- [WHAT YOU NEED TO DO]
Bring together all lines from the listing below that contain the string "destruct".

___

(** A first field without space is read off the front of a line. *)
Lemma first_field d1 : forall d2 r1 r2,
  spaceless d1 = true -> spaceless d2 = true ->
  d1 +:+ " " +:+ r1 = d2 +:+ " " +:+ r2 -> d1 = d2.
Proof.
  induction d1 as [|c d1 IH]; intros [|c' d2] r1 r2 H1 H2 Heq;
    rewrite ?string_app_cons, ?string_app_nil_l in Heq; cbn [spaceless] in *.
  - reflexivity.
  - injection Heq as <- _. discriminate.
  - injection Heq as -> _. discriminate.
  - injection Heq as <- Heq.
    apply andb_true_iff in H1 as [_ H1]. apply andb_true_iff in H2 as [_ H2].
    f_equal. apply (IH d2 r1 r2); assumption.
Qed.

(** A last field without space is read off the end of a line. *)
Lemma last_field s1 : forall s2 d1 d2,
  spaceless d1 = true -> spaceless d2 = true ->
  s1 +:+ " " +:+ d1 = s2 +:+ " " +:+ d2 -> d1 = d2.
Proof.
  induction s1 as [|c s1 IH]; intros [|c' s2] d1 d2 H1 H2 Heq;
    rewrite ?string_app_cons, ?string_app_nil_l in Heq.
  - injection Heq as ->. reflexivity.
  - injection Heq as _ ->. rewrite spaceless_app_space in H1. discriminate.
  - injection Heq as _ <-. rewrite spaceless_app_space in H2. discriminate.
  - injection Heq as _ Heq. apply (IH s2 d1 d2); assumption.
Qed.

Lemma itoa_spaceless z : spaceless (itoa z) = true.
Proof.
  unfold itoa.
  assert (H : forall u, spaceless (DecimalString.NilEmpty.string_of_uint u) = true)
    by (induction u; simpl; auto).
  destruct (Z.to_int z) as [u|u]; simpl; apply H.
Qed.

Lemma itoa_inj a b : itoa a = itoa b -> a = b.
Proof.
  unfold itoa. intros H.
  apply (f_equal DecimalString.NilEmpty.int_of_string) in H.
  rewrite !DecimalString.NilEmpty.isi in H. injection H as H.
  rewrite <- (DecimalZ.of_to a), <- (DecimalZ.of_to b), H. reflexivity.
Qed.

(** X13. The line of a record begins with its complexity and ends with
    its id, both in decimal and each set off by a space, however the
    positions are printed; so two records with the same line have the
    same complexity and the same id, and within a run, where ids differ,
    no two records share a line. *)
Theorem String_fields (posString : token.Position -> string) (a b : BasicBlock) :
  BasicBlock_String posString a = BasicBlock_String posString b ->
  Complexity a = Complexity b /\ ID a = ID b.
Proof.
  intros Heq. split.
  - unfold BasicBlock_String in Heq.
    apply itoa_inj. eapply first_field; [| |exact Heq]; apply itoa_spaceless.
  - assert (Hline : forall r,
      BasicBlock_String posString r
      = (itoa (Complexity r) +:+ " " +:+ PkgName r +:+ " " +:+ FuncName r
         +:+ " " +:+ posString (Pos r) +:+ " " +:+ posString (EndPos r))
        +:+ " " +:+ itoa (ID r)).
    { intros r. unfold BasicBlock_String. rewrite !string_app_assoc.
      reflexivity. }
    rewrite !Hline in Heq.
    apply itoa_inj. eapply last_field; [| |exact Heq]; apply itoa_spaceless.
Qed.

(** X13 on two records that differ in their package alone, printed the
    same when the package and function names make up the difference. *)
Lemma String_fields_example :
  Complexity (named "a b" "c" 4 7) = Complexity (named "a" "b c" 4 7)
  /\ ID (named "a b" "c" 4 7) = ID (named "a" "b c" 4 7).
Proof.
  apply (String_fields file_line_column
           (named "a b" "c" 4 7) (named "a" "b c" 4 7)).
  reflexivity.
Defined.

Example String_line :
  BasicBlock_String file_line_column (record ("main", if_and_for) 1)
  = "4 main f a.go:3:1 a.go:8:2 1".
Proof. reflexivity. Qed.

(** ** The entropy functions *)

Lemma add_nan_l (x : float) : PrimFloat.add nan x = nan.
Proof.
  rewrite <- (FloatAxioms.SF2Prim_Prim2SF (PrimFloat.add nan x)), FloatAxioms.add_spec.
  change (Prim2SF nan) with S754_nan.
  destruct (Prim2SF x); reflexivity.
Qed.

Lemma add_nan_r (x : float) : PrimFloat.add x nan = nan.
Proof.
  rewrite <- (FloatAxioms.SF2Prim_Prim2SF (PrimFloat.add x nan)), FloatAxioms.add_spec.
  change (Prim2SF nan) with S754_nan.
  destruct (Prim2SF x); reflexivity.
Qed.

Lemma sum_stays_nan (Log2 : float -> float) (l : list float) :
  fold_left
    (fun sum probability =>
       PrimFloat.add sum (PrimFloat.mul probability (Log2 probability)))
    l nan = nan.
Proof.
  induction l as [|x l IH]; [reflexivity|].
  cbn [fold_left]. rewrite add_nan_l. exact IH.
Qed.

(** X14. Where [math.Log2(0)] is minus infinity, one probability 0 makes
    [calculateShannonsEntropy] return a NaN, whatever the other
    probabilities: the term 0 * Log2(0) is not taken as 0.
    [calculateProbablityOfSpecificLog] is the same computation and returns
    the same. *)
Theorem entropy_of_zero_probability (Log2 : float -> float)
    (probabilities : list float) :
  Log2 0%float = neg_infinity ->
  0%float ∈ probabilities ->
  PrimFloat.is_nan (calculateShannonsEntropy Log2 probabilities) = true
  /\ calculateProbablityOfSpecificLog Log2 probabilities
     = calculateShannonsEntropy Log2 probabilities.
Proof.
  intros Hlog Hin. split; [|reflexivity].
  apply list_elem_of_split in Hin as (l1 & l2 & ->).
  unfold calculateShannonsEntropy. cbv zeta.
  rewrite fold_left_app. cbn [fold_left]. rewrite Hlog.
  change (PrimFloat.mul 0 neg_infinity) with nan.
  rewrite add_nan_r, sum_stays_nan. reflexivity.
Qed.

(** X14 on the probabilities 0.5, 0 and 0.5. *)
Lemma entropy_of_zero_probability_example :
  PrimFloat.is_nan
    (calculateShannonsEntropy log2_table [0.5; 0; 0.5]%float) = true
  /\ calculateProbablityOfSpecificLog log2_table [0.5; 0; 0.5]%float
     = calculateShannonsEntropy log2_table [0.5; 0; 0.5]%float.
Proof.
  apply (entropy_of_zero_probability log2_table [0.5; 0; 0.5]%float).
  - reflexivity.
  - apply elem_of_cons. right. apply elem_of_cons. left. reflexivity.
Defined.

___

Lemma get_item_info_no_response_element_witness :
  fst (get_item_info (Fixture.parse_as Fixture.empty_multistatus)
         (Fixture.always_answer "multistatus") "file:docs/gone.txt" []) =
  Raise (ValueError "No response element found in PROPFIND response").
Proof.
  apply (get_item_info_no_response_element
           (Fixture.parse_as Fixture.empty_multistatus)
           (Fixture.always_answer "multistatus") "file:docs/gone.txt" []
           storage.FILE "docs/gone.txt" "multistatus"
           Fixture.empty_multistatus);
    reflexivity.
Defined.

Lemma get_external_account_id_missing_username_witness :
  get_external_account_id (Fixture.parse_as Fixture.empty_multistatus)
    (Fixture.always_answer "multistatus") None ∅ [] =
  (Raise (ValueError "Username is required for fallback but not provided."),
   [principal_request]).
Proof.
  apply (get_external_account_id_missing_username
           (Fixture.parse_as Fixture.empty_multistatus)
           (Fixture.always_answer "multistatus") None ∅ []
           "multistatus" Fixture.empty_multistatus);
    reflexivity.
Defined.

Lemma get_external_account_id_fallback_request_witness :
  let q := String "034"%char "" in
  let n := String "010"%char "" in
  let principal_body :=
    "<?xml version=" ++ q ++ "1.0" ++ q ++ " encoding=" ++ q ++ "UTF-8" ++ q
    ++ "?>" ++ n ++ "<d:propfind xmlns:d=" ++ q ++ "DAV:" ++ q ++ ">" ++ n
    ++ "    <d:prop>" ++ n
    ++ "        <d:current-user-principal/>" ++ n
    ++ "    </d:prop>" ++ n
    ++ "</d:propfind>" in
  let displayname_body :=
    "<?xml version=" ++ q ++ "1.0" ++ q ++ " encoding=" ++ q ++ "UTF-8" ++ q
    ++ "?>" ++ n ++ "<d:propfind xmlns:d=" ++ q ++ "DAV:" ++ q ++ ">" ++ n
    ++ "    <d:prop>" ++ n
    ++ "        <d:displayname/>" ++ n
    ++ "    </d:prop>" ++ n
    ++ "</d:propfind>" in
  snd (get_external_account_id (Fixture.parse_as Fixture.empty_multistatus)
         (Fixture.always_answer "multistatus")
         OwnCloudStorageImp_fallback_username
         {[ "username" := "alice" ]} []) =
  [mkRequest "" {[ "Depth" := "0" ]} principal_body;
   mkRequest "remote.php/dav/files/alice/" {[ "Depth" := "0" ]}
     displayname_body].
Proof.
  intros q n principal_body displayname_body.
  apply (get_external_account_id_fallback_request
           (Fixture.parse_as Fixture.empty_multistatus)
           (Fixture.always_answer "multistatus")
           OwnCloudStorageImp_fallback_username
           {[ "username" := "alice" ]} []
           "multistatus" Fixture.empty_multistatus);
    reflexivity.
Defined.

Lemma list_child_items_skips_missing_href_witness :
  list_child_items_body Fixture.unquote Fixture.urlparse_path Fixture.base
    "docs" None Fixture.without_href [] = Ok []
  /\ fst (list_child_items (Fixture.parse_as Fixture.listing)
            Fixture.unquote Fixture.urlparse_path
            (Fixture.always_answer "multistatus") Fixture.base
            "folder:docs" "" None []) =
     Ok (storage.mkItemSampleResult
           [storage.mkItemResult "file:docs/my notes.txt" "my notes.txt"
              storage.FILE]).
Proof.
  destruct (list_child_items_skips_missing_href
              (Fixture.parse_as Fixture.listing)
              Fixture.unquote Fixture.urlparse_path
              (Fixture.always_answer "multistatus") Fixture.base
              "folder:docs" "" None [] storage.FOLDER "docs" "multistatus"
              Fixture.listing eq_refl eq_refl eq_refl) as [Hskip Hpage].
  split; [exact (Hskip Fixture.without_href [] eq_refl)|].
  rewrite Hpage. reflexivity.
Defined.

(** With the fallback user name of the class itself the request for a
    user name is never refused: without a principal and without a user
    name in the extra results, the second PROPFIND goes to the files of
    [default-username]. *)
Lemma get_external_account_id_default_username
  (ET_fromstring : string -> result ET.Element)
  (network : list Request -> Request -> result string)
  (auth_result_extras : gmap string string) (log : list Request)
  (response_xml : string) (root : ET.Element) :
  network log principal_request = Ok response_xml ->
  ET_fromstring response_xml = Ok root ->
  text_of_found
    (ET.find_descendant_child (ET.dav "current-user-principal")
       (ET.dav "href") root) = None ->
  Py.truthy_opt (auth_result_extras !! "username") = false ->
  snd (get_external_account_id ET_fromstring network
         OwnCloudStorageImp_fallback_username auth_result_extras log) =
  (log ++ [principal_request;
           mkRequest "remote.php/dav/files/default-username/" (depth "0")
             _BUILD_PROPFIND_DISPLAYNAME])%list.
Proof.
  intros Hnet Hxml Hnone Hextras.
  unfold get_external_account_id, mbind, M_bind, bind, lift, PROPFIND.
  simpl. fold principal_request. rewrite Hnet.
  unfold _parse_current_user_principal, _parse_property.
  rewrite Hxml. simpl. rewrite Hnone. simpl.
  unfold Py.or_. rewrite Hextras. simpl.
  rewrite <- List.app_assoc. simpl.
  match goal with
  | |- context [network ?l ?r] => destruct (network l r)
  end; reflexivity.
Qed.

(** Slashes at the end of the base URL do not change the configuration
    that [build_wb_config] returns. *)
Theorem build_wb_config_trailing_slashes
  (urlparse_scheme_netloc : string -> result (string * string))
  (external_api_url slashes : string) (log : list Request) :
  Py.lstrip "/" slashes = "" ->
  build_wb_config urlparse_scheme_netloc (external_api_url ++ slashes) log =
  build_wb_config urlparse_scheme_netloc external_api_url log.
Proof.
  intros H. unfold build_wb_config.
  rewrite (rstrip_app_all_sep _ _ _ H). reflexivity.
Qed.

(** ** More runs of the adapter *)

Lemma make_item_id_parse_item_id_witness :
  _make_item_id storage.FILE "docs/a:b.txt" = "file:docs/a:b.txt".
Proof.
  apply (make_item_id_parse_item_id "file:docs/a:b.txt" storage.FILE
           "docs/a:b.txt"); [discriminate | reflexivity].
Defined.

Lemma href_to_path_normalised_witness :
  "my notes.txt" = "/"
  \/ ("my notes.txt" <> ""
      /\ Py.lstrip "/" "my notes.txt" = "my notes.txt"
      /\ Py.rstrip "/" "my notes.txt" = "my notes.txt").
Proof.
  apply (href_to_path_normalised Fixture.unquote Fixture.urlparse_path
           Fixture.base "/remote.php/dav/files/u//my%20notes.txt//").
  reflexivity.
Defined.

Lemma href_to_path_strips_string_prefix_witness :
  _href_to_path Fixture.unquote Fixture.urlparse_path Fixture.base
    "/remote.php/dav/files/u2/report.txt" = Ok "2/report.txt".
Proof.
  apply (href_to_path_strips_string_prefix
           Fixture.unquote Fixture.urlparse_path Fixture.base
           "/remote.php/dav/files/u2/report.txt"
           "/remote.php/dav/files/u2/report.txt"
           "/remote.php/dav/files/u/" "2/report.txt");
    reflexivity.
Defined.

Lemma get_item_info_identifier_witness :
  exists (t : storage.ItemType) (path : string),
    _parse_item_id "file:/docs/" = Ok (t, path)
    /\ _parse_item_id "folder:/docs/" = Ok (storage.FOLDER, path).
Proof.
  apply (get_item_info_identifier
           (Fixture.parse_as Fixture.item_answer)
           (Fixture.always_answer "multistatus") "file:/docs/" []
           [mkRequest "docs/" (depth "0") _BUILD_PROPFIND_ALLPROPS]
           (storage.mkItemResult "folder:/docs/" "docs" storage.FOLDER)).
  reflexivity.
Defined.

___

- [RESULT BELOW]
  destruct (Z.to_int z) as [u|u]; simpl; apply H.
  destruct (Prim2SF x); reflexivity.
  destruct (Prim2SF x); reflexivity.
  destruct (list_child_items_skips_missing_href
  | |- context [network ?l ?r] => destruct (network l r)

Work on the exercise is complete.